For the material below, output exactly the span from the line with "destruct (holds_after_done _ _ _ proof_accepted)" to the line with "it back: the", including both, and nothing besides.
┌──
Lemma proof_reached n a b ch c' : reached ch -> n = block ch + 1 -> block ch + J < 2 ^ 26 ->
  match commitDoubleVotingProof n a b (contract ch) with Done _ c | Fail _ c => c = c' | Panic _ => False end ->
  reached (mkChain c' (block ch) (dbs ch)).
Proof.
  intros [Hb Hc Hdbs] -> Hn E.
  pose proof (keeps_commit HJ HP cfg0 marked (block ch + J) (block ch) (block ch + 1 + J) ltac:(lia) ltac:(lia) (block ch + 1) a b ltac:(lia) ltac:(lia) _ Hc) as Hk.
  destruct (commitDoubleVotingProof _ _ _ _); subst; [by constructor..|done].
Qed.

Lemma restart_reached ch : reached ch -> sw_dirty (storage (contract ch)) = ∅ ->
  reached (mkChain (Contract_Init cfg0 (mkStorageWrapper ∅ (sw_db (storage (contract ch))) ∅) (nonce (contract ch)) (chain_reader eligible cfg0 (dbs ch) (block ch))) (block ch) (dbs ch)).
Proof.
  intros [Hb [Hcfg Hsw Hdb Hr Hn Hv Hm] Hdbs] Hd. destruct (reset_good _ Hsw Hd) as [Hs Hvs]. constructor; [done| |done].
  constructor; [done|done|done|apply Hdbs|cbn; lia|by eapply entries_ext|]. intros k Hk. cbn. rewrite Hvs. by apply Hm.
Qed.

Lemma end_reached ch ch' : reached ch -> block ch + J < 2 ^ 26 -> run_chain_op eligible cfg0 OpEndBlock ch = Done () ch' -> reached ch' /\ block ch' = block ch + 1.
Proof.
  intros Hch Hn E. pose proof (ci_block _ _ _ _ Hch). destruct (EndBlock_done (block ch + J) (block ch) (block ch + 1 + J) ch ltac:(lia) ltac:(lia) ltac:(lia) ltac:(lia) ltac:(lia) Hch) as (ch1 & E1 & H1 & Hb1 & _).
  rewrite E in E1. injection E1 as <-. split; [|done]. unfold reached. eapply chain_inv_mono; [..|exact H1]; lia.
Qed.

Lemma op_reached o ch ch' : reached ch -> block ch + J < 2 ^ 26 -> run_chain_op eligible cfg0 o ch = Done () ch' -> reached ch' /\ block ch <= block ch'.
Proof.
  intros Hch Hn E. destruct o as [a b| |]; [|destruct (end_reached ch ch' Hch Hn E); split; [done|lia]|].
  - unfold run_chain_op in E. rewrite (bind_done get_st _ ch ch ch eq_refl) in E.
    destruct (magnolia _ _); cbn [when] in E; [|injection E as <-; split; [done|lia]]. apply bind_done_inv in E as (r & ch1 & E1 & E). injection E as <-.
    unfold in_contract, attempt in E1. pose proof (fun c' => proof_reached _ a b ch c' Hch eq_refl Hn) as Hp.
    destruct (commitDoubleVotingProof _ _ _ _); [injection E1 as _ <-..|done]; (split; [by apply Hp|cbn; lia]).
  - unfold run_chain_op in E. rewrite (bind_done get_st _ ch ch ch eq_refl) in E.
    case_bool_decide as Hd; cbn [when] in E; injection E as <-; [|split; [done|lia]]. split; [by apply restart_reached|cbn; lia].
Qed.

Lemma in_contract_block {A} (m : M Contract A) ch a ch' : in_contract m ch = Done a ch' -> block ch' = block ch.
Proof. unfold in_contract. destruct (m (contract ch)); [|done..]. by intros [= _ <-]. Qed.

Lemma op_block o ch ch' : run_chain_op eligible cfg0 o ch = Done () ch' -> block ch <= block ch'.
Proof.
  unfold run_chain_op. rewrite (bind_done get_st _ ch ch ch eq_refl). destruct o as [a b| |].
  - destruct (magnolia _ _); cbn [when]; [|intros [= <-]; lia]. intros E. apply bind_done_inv in E as (r & ch1 & E1 & E). injection E as <-.
    apply in_contract_block in E1. lia.
  - intros E. apply bind_done_inv in E as ([] & ch1 & E1 & E). apply in_contract_block in E1.
    apply bind_done_inv in E as ([] & ch2 & E2 & E). injection E2 as E2. apply (f_equal block) in E2. cbn in E2.
    rewrite (bind_done get_st _ ch2 ch2 ch2 eq_refl) in E. destruct (magnolia _ _); cbn [when] in E; [apply in_contract_block in E|injection E as <-]; lia.
  - destruct (bool_decide _); cbn [when]; intros [= <-]; cbn; lia.
Qed.

Lemma run_block os : forall ch ch', run_chain eligible cfg0 os ch = Done () ch' -> block ch <= block ch'.
Proof.
  induction os as [|o os IH]; intros ch ch' E; [injection E as <-; lia|].
  apply bind_done_inv in E as ([] & ch1 & E1 & E). apply op_block in E1. apply IH in E. lia.
Qed.

Lemma chain_reached os : forall ch ch', reached ch -> run_chain eligible cfg0 os ch = Done () ch' -> block ch' + J < 2 ^ 26 -> reached ch' /\ block ch <= block ch'.
Proof.
  induction os as [|o os IH]; intros ch ch' Hch E Hn; [injection E as <-; split; [done|lia]|].
  apply bind_done_inv in E as ([] & ch1 & E1 & E). pose proof (op_block _ _ _ E1) as Hb1.
  pose proof (run_block _ _ _ E) as Hb2.
  destruct (op_reached o ch ch1 Hch ltac:(lia) E1) as [H1 _]. destruct (IH ch1 ch' H1 E Hn). split; [done|lia].
Qed.
End chain_inv.

(** ** Evidence is used once *)
Section evidence.
Context `{Crypto}.

(** The steps before the first access of the state do not depend on it. *)
Definition same_result {A} (m : forall St, M St A) : Prop :=
  forall St St' (s s1 : St) (s' : St') a, m St s = Done a s1 -> s1 = s /\ m St' s' = Done a s'.

Lemma same_decode t b : same_result (fun St => MustDecodeBytes (St := St) t b).
Proof. intros St St' s s1 s' a. unfold MustDecodeBytes. destruct (DecodeBytes t b); [|done..]. by intros [= <- <-]. Qed.

Lemma same_encode t v : same_result (fun St => MustEncodeToBytes (St := St) t v).
Proof. intros St St' s s1 s' a. unfold MustEncodeToBytes. destruct (EncodeToBytes t v) as [|[|]]; [done| |done]. by intros [= <- <-]. Qed.

Lemma same_bind {A B} (m : forall St, M St A) (f : forall St, A -> M St B) : same_result m -> (forall a, same_result (fun St => f St a)) ->
  same_result (fun St => x ← m St; f St x).
Proof.
  intros Hm Hf St St' s s1 s' b E. apply bind_done_inv in E as (a & s2 & E1 & E2).
  destruct (Hm _ _ _ _ s' _ E1) as [-> E1']. destruct (Hf a _ _ _ _ s' _ E2) as [-> E2']. split; [done|]. by rewrite (bind_done _ _ _ _ _ E1').
Qed.

Lemma same_NewVote b : same_result (fun St => NewVote (St := St) b).
Proof.
  apply (same_bind (fun St => MustDecodeBytes Vote_typ b)); [apply same_decode|]. intros v.
  destruct v as [| | | |[|[] [|[] [|[] []]]]| |]; try by intros St St' s s1 s' a.
  apply (same_bind (fun St => MustDecodeBytes VrfPbftSortition_typ _)); [apply same_decode|]. intros v.
  repeat case_match; intros St St' s s1 s' a; unfold bad_shape, panic, ret; try done; by intros [= <- <-].
Qed.

Lemma same_GetHash v : same_result (fun St => GetHash (St := St) v).
Proof.
  apply (same_bind (fun St => MustEncodeToBytes VoteHashData_typ _)); [apply same_encode|]. intros rlp St St' s s1 s' a. unfold ret. by intros [= <- <-].
Qed.

Lemma same_genKey x y : same_result (fun St => genDoubleVotingProofDbKey (St := St) x y).
Proof.
  intros St St' s s1 s' a. unfold genDoubleVotingProofDbKey. destruct (bytes_Compare x y); [done|..]; unfold ret; by intros [= <- <-].
Qed.

Lemma bytes_Compare_antisym a : forall b, bytes_Compare b a = CompOpp (bytes_Compare a b).
Proof.
  induction a as [|x a IH]; intros [|y b]; [done..|]. cbn [bytes_Compare]. rewrite (Z.compare_antisym (Z_of_byte x) (Z_of_byte y)).
  destruct (Z_of_byte x ?= Z_of_byte y); cbn [CompOpp]; [apply IH|done..].
Qed.

Lemma genKey_comm {St} x y (s : St) : genDoubleVotingProofDbKey y x s = genDoubleVotingProofDbKey x y s.
Proof. unfold genDoubleVotingProofDbKey. rewrite (bytes_Compare_antisym x y). by destruct (bytes_Compare x y). Qed.

(** The evidence of a call: the key of its proof. *)
Definition evidence_key (a b pk : bytes) : Prop := exists vote_a vote_b hash_a hash_b,
  (forall St (s : St), NewVote a s = Done vote_a s /\ GetHash vote_a s = Done hash_a s) /\
  (forall St (s : St), NewVote b s = Done vote_b s /\ GetHash vote_b s = Done hash_b s) /\
  hash_a <> hash_b /\ forall St (s : St), genDoubleVotingProofDbKey hash_a hash_b s = Done pk s.

Lemma evidence_key_comm a b pk : evidence_key a b pk -> evidence_key b a pk.
Proof.
  intros (va & vb & ha & hb & Ha & Hb & Hne & Hk). exists vb, va, hb, ha. split_and!; [done|done|congruence|]. intros St s. by rewrite genKey_comm.
Qed.

Lemma saved_proof pk c c' : saveDoubleVotingProof pk c = Done () c' -> is_Some (sw_view (storage c') pk).
Proof.
  unfold saveDoubleVotingProof. rewrite (bind_done _ _ _ _ _ (encode_true c)). unfold zoom, SW_Put. cbn [lget storage_lens]. intros [= <-].
  unfold sw_view. cbn. rewrite lookup_insert_eq. by eexists.
Qed.
(* ===== verification/SlashingExample.v ===== *)
(** * The slashing contract on concrete chains

    Witnesses over the toy hash, and what evaluating the contract shows. *)
From S2P Require Import Prelude Bytes Rlp RlpDecode Crypto ChainConfig Storage IterableMap Slashing SlashingProps.

#[local] Existing Instance toy_crypto.
#[local] Existing Instance toy_crypto_laws.

(** The last byte of the key of the list is not that of a short text, and its
    first is not that of a proof. *)
#[local] Instance toy_list_key : ListKeyFree.
Proof.
  assert (forall (l : bytes) (n x : nat), length l = n -> (x < 32 - n)%nat -> take 32 (l ++ replicate 32 Byte.x00) !! (n + x)%nat = Some Byte.x00) as Hz.
  { intros l n x <- Hx. rewrite lookup_take_lt, lookup_app_r by lia. apply lookup_replicate_2. lia. }
  split.
  - intros v E. pose proof (f_equal (fun l => l !! 31%nat) E) as E1. unfold jail_block_key, Stor_k_1 in E1. cbn [keccak256 toy_crypto] in E1.
    rewrite (Hz _ 21%nat 10%nat) in E1; [discriminate E1| |lia]. unfold field_validators_jail_block. cbn. by rewrite length_app, addr_length.
  - intros a b E. pose proof (f_equal (fun l => l !! 0%nat) E) as E1. discriminate E1.
Qed.

(** ** A chain *)
Definition slash_cfg (delay jail : Z) : ChainConfig := mkChainConfig []
  (mkDPOSConfig 1000 100 5000 10 5 40 0 0 delay 10 1 20 [])
  (mkHardforks 1 [] ∅ (mkMagnoliaHf 0 jail) 0 0 (mkAspenHf 0 0 220000 0) (mkFicusHf 0 0 ZeroAddress)
     (mkCornusHf 4 20 0 0) (mkSoleiroliaHf 0 0 0)).

(** A vote of a validator for a block; the toy recovery reads the signer off
    the signature. *)
Definition vote_of (v : Address) (period : Z) (blk : Byte.byte) : bytes :=
  let bytes_of r := match r with inr (Some b) => b | _ => [] end in
  let vrf := bytes_of (EncodeToBytes VrfPbftSortition_typ (VList [VUint period; VUint 1; VUint 3; VBytes (replicate 80 Byte.x07)])) in
  bytes_of (EncodeToBytes Vote_typ (VList [VBytes (blk :: replicate 31 Byte.x00); VBytes vrf; VBytes (addr_bytes v ++ replicate 45 Byte.x00)])).

Definition validator_a : Address := addr_of_Z 1001.
Definition validator_b : Address := addr_of_Z 1002.
Definition validator_c : Address := addr_of_Z 1003.
Definition everyone : Z -> Address -> bool := fun _ _ => true.

(** Different validators need different blocks, for the toy hash. *)
Definition punish (v : Address) (blk : Byte.byte) : chain_op := OpProof (vote_of v 1 blk) (vote_of v 1 Byte.xff).

Definition chain_of (cfg : ChainConfig) (os : list chain_op) : option Chain :=
  match run_chain everyone cfg os (genesis everyone cfg) with Done _ ch => Some ch | _ => None end.

(** The list as the database has it. *)
Definition jailed_in (cfg : ChainConfig) (ch : Chain) : list Address :=
  match GetJailedValidators (mkReader cfg (fun k => dbs ch (block ch) !! k) None) tt with Done l _ => l | _ => [] end.

Definition after_ops (cfg : ChainConfig) (os : list chain_op) : option (Z * list Address) :=
  (fun ch => (block ch, jailed_in cfg ch)) <$> chain_of cfg os.

(** ** Witnesses *)
Definition holds_after {St} (m : M St ()) (s : St) (f : St -> bool) : bool := match m s with Done _ s' => f s' | _ => false end.

Lemma holds_after_done {St} (m : M St ()) s f : holds_after m s f = true -> exists s', m s = Done () s' /\ f s' = true.
Proof. unfold holds_after. destruct (m s) as [[] s'| |]; [by eexists|done..]. Qed.

(** Two offenders in different blocks and a restart between them. *)
Definition history : list chain_op :=
  [punish validator_a Byte.x01; OpEndBlock; OpEndBlock; OpRestart; OpEndBlock; punish validator_b Byte.x02].

Lemma history_runs : holds_after (run_chain everyone (slash_cfg 1 6) history) (genesis everyone (slash_cfg 1 6)) (fun ch => block ch =? 3) = true.
Proof. vm_compute. reflexivity. Qed.

Lemma jail_ends_witness : exists ch ch', run_chain everyone (slash_cfg 1 6) history (genesis everyone (slash_cfg 1 6)) = Done () ch /\
  run_chain everyone (slash_cfg 1 6) (replicate 7 OpEndBlock) ch = Done () ch' /\ block ch' = 10.
Proof.
  destruct (holds_after_done _ _ _ history_runs) as (ch & E & Hb). apply Z.eqb_eq in Hb.
  destruct (jail_ends everyone (slash_cfg 1 6) history ch) as (ch' & E' & Hb' & _); [discriminate|exact E|rewrite Hb; reflexivity|].
  exists ch, ch'. split; [exact E|]. split; [exact E'|]. rewrite Hb', Hb. reflexivity.
Defined.

Definition clean_history : list chain_op := [OpEndBlock].
Definition vote_1 : bytes := vote_of validator_a 1 Byte.x01.
Definition vote_2 : bytes := vote_of validator_a 1 Byte.xff.

Lemma proof_accepted : holds_after (run_chain everyone (slash_cfg 1 6) clean_history) (genesis everyone (slash_cfg 1 6))
  (fun ch => match commitDoubleVotingProof (block ch + 1) vote_1 vote_2 (contract ch) with Done _ c =>
     holds_after (run_chain everyone (slash_cfg 1 6) history) (mkChain c (block ch) (dbs ch)) (fun ch' => block ch' =? 4) | _ => false end) = true.
Proof. vm_compute. reflexivity. Qed.

Lemma punished_once_witness : exists ch c ch' s,
  run_chain everyone (slash_cfg 1 6) clean_history (genesis everyone (slash_cfg 1 6)) = Done () ch /\ commitDoubleVotingProof (block ch + 1) vote_1 vote_2 (contract ch) = Done () c /\
  run_chain everyone (slash_cfg 1 6) history (mkChain c (block ch) (dbs ch)) = Done () ch' /\
  commitDoubleVotingProof 9 vote_2 vote_1 (contract ch') = Fail ErrExistingDoubleVotingProof s.
Proof.
  destruct (holds_after_done _ _ _ proof_accepted) as (ch & E & Hf). destruct (commitDoubleVotingProof (block ch + 1) vote_1 vote_2 (contract ch)) as [[] c| |] eqn:Ec; [|discriminate..].
  destruct (holds_after_done _ _ _ Hf) as (ch' & E' & Hb). apply Z.eqb_eq in Hb.
  destruct (punished_once everyone (slash_cfg 1 6) clean_history history vote_1 vote_2 ch c ch') with (n := 9) as [_ [s Es]];
    [discriminate|exact E|exact Ec|exact E'|rewrite Hb; reflexivity|].
  exists ch, c, ch', s. split; [exact E|]. split; [exact Ec|]. split; [exact E'|exact Es].
Defined.

(** ** What the list of jailed validators misses *)

(** [addToJailedValidators] extends the list of the delayed reader: of two
    offenders within the delay the first is not in the list. *)
Lemma jailed_within_delay_lost : after_ops (slash_cfg 5 60) [punish validator_a Byte.x01; punish validator_b Byte.x02; OpEndBlock] = Some (1, [validator_b]).
Proof. vm_compute. reflexivity. Qed.

(** [CleanupJailedValidators] reads the list of the previous block and writes
    it back: the offender of the current block is not in the list, although
    the delay has passed since the one before. *)
Lemma cleanup_drops_offender : after_ops (slash_cfg 1 60) [punish validator_a Byte.x01; OpEndBlock; OpEndBlock; OpRestart; punish validator_b Byte.x02; OpEndBlock] = Some (3, [validator_a]).
Proof. vm_compute. reflexivity. Qed.

(** A node that was not restarted keeps [nextCleanUpBlock], skips the cleanup
    and has another state after the same block. *)
Lemma restart_changes_state : after_ops (slash_cfg 1 60) [punish validator_a Byte.x01; OpEndBlock; OpEndBlock; punish validator_b Byte.x02; OpEndBlock] = Some (3, [validator_a; validator_b]).
Proof. vm_compute. reflexivity. Qed.

(** In the last block of the jail the validator is jailed but not listed. *)
Lemma last_block_not_listed :
  let os := punish validator_a Byte.x01 :: replicate 7 OpEndBlock in
  let jailed ch := match IsJailed (mkReader (slash_cfg 1 6) (fun k => dbs ch (block ch) !! k) None) (block ch) validator_a tt with Done b _ => b | _ => false end in
  after_ops (slash_cfg 1 6) (take 7 os) = Some (6, [validator_a]) /\
  after_ops (slash_cfg 1 6) (take 8 os) = Some (7, []) /\ jailed <$> chain_of (slash_cfg 1 6) (take 8 os) = Some true.
Proof. vm_compute. repeat split. Qed.

(** A proof whose votes do not decode panics instead of returning an error. *)
Lemma malformed_vote_panics : forall c, exists msg, Run 1 (InCall M_commitDoubleVotingProof (inr ([], []))) c = Panic msg.
Proof. intros c. eexists. vm_compute. reflexivity. Qed.
Lemma commit_accounts_ok w s s1 : ts_in s = i -> ts_in s1 = i -> forall l os t, NoDup l ->
  (forall addr, addr ∈ l -> tx_at addr (load s addr) (load s1 addr) /\ forall b, body (load s1 addr) = Some b -> ~ has_raw addr -> RawStorageDirty b = ∅) ->
  ts_in t = i -> trace_ok os ->
  (forall addr, addr ∈ l -> accounts t !! addr = accounts s1 !! addr /\ agrees (w addr) (sink_of os) addr (accounts s !! addr)) ->
  (forall addr, addr ∉ l -> agrees (raw_after (w addr) (body (load s1 addr)) (left_of addr t)) (sink_of os) addr (accounts t !! addr)) ->
  NoDup (dirties t) -> (forall addr, addr ∈ dirties t <-> if decide (addr ∈ l) then in_dirties (load s1 addr) = true else is_Some (accounts t !! addr)) ->
  exists os' t', commit_accounts l os t = Done os' t' /\ trace_ok os' /\
    (forall addr, agrees (raw_after (w addr) (body (load s1 addr)) (left_of addr t')) (sink_of os') addr (accounts t' !! addr)) /\
    ts_in t' = i /\ NoDup (dirties t') /\ forall addr, addr ∈ dirties t' <-> is_Some (accounts t' !! addr).
Proof.
  intros Hi Hi1. induction l as [|addr l IH]; intros os t Hl Htx Hit Htr Hin Hout Hd Hdl.
  - exists os, t. split_and!; try done. intros addr. apply Hout, not_elem_of_nil.
  - apply NoDup_cons in Hl as [Hal Hl]. destruct (Hin addr) as [Eacc Hag]; [left|]. destruct (Htx addr) as [Htxa Hraw]; [left|].
    assert (load t addr = load s1 addr) as Eload by (rewrite !load_entry by done; by rewrite Eacc).
    assert (addr ∈ dirties t <-> in_dirties (load t addr) = true) as Hda by (rewrite Hdl, decide_True, Eload by left; done).
    destruct (commit_account_ok (w addr) addr os t (accounts s !! addr)) as (os1 & t1 & E & [Ct Co Ca Cacc Ci Cd Ck]); [by rewrite <- load_entry, Eload|done|done|by rewrite Eload|].
    rewrite Eload in Ca. destruct (IH os1 t1) as (os' & t' & E' & Hfin); [done| |congruence|done|..].
    + intros x Hx. apply Htx. by right.
    + intros x Hx. assert (x <> addr) as Hne by (by intros ->). destruct (Hin x) as [E1 Ha]; [by right|]. split; [by rewrite Cacc|]. by apply Co.
    + intros x Hx. destruct (decide (x = addr)) as [->|Hne]; [done|]. unfold left_of. rewrite Cacc by done. apply Co; [done|]. apply Hout. by intros [?|?]%elem_of_cons.
    + rewrite Cd. apply NoDup_app. split_and!; [done| |by case_match; repeat constructor; apply not_elem_of_nil].
      intros x Hx Hx'. destruct (in_dirties (load t addr)) eqn:Ein; cbn [negb andb] in Hx'; [by apply not_elem_of_nil in Hx'|].
      case_match; [|by apply not_elem_of_nil in Hx']. apply list_elem_of_singleton in Hx' as ->. by apply Hda in Hx.
    + intros x. rewrite Cd, elem_of_app. destruct (decide (x = addr)) as [->|Hne].
      * rewrite decide_False by done. rewrite Hda. destruct (in_dirties (load t addr)) eqn:Ein; cbn [negb andb].
        -- split; [by intros _; apply Ck|by left].
        -- case_bool_decide as Hs; [|split; [intros [?|?%not_elem_of_nil]; done|done]]. split; [done|]. intros _. right. by apply list_elem_of_singleton.
      * rewrite Hdl, (Cacc x) by done. assert (x ∉ (if negb (in_dirties (load t addr)) && bool_decide (is_Some (accounts t1 !! addr)) then [addr] else [])) as Hn.
        { case_match; [by intros ?%list_elem_of_singleton|apply not_elem_of_nil]. }
        destruct (decide (x ∈ l)) as [Hxl|Hxl].
        -- rewrite decide_True by (by right). tauto.
        -- rewrite decide_False by (by intros [?|?]%elem_of_cons). tauto.
    + exists os', t'. split; [|done]. cbn [commit_accounts]. by rewrite (bind_done _ _ _ _ _ E).
Qed.

(** The raw values after a transaction that left [s1] and was committed to [s2]. *)
Definition raw_committed (w : Address -> gmap bytes bytes) (s1 s2 : TransitionState) (addr : Address) : gmap bytes bytes :=
  raw_after (w addr) (body (load s1 addr)) (body (load s2 addr)).

(** [CommitTransaction] brings sink and state together again. *)
Lemma commit_transaction_ok w os s s1 : between w os s -> journalled 0 s s1 -> tx_ok s1 ->
  exists os' s2, CommitTransaction os s1 = Done os' s2 /\ between (raw_committed w s1 s2) os' s2.
Proof.
  intros Hb Hj Hok. pose proof (tracked_journalled _ _ _ Hj s (between_tracked w os s Hb)) as Ht.
  pose proof (bt_in _ _ _ Hb) as Hi. assert (ts_in s1 = i) as Hi1 by (rewrite (tk_in _ _ Ht); done).
  destruct (commit_accounts_ok w s s1 Hi Hi1 (accounts_in_curr_ver s1) os s1) as (os' & t & E & Htr & Hag & Hit & Hnd & Hdl).
  - apply (tk_nodup _ _ Ht).
  - intros addr Hin. split; [by eapply tx_at_intro|]. intros b Hbd. by eapply no_raw.
  - done.
  - apply (bt_trace _ _ _ Hb).
  - intros addr Hin. split; [done|apply (bt_agrees _ _ _ Hb)].
  - intros addr Hn. unfold left_of. rewrite (load_entry s1), (tk_other _ _ Ht) by done. rewrite <- (load_entry s) by done.
    replace (raw_after _ _ _) with (w addr); [apply (bt_agrees _ _ _ Hb)|]. destruct (between_entry _ _ _ addr Hb) as (_ & _ & Hq). rewrite load_entry by done.
    destruct (body (entry_of addr _)) as [b|]; [|done]. symmetry. apply raw_after_same; [apply Hq|done].
  - rewrite (tk_dirties _ _ Ht). apply (bt_nodup _ _ _ Hb).
  - intros addr. rewrite (tk_dirties _ _ Ht), (bt_listed _ _ _ Hb). destruct (decide _) as [Hin|Hn].
    + rewrite (proj1 (tk_flags _ _ Ht addr)), load_entry by done. rewrite (proj1 (agrees_entry _ _ _ _ (bt_agrees _ _ _ Hb addr))). by rewrite bool_decide_eq_true.
    + by rewrite (tk_other _ _ Ht).
  - eexists os', _. split; [unfold CommitTransaction, get_st; unfold bindM at 1; rewrite (bind_done _ _ _ _ _ E); reflexivity|].
    split; try done. intros addr. unfold raw_committed. rewrite (load_entry _ addr) at 1 by done. rewrite (load_entry (set_transient _ _)) by done. rewrite <- (load_entry s1) by done. apply Hag.
Qed.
└──
Answer box:
  destruct (holds_after_done _ _ _ proof_accepted) as (ch & E & Hf). destruct (commitDoubleVotingProof (block ch + 1) vote_1 vote_2 (contract ch)) as [[] c| |] eqn:Ec; [|discriminate..].
  destruct (holds_after_done _ _ _ Hf) as (ch' & E' & Hb). apply Z.eqb_eq in Hb.
  destruct (punished_once everyone (slash_cfg 1 6) clean_history history vote_1 vote_2 ch c ch') with (n := 9) as [_ [s Es]];
    [discriminate|exact E|exact Ec|exact E'|rewrite Hb; reflexivity|].
  exists ch, c, ch', s. split; [exact E|]. split; [exact Ec|]. split; [exact E'|exact Es].
Defined.

(** ** What the list of jailed validators misses *)

(** [addToJailedValidators] extends the list of the delayed reader: of two
    offenders within the delay the first is not in the list. *)
Lemma jailed_within_delay_lost : after_ops (slash_cfg 5 60) [punish validator_a Byte.x01; punish validator_b Byte.x02; OpEndBlock] = Some (1, [validator_b]).
Proof. vm_compute. reflexivity. Qed.

(** [CleanupJailedValidators] reads the list of the previous block and writes
    it back: the offender of the current block is not in the list, although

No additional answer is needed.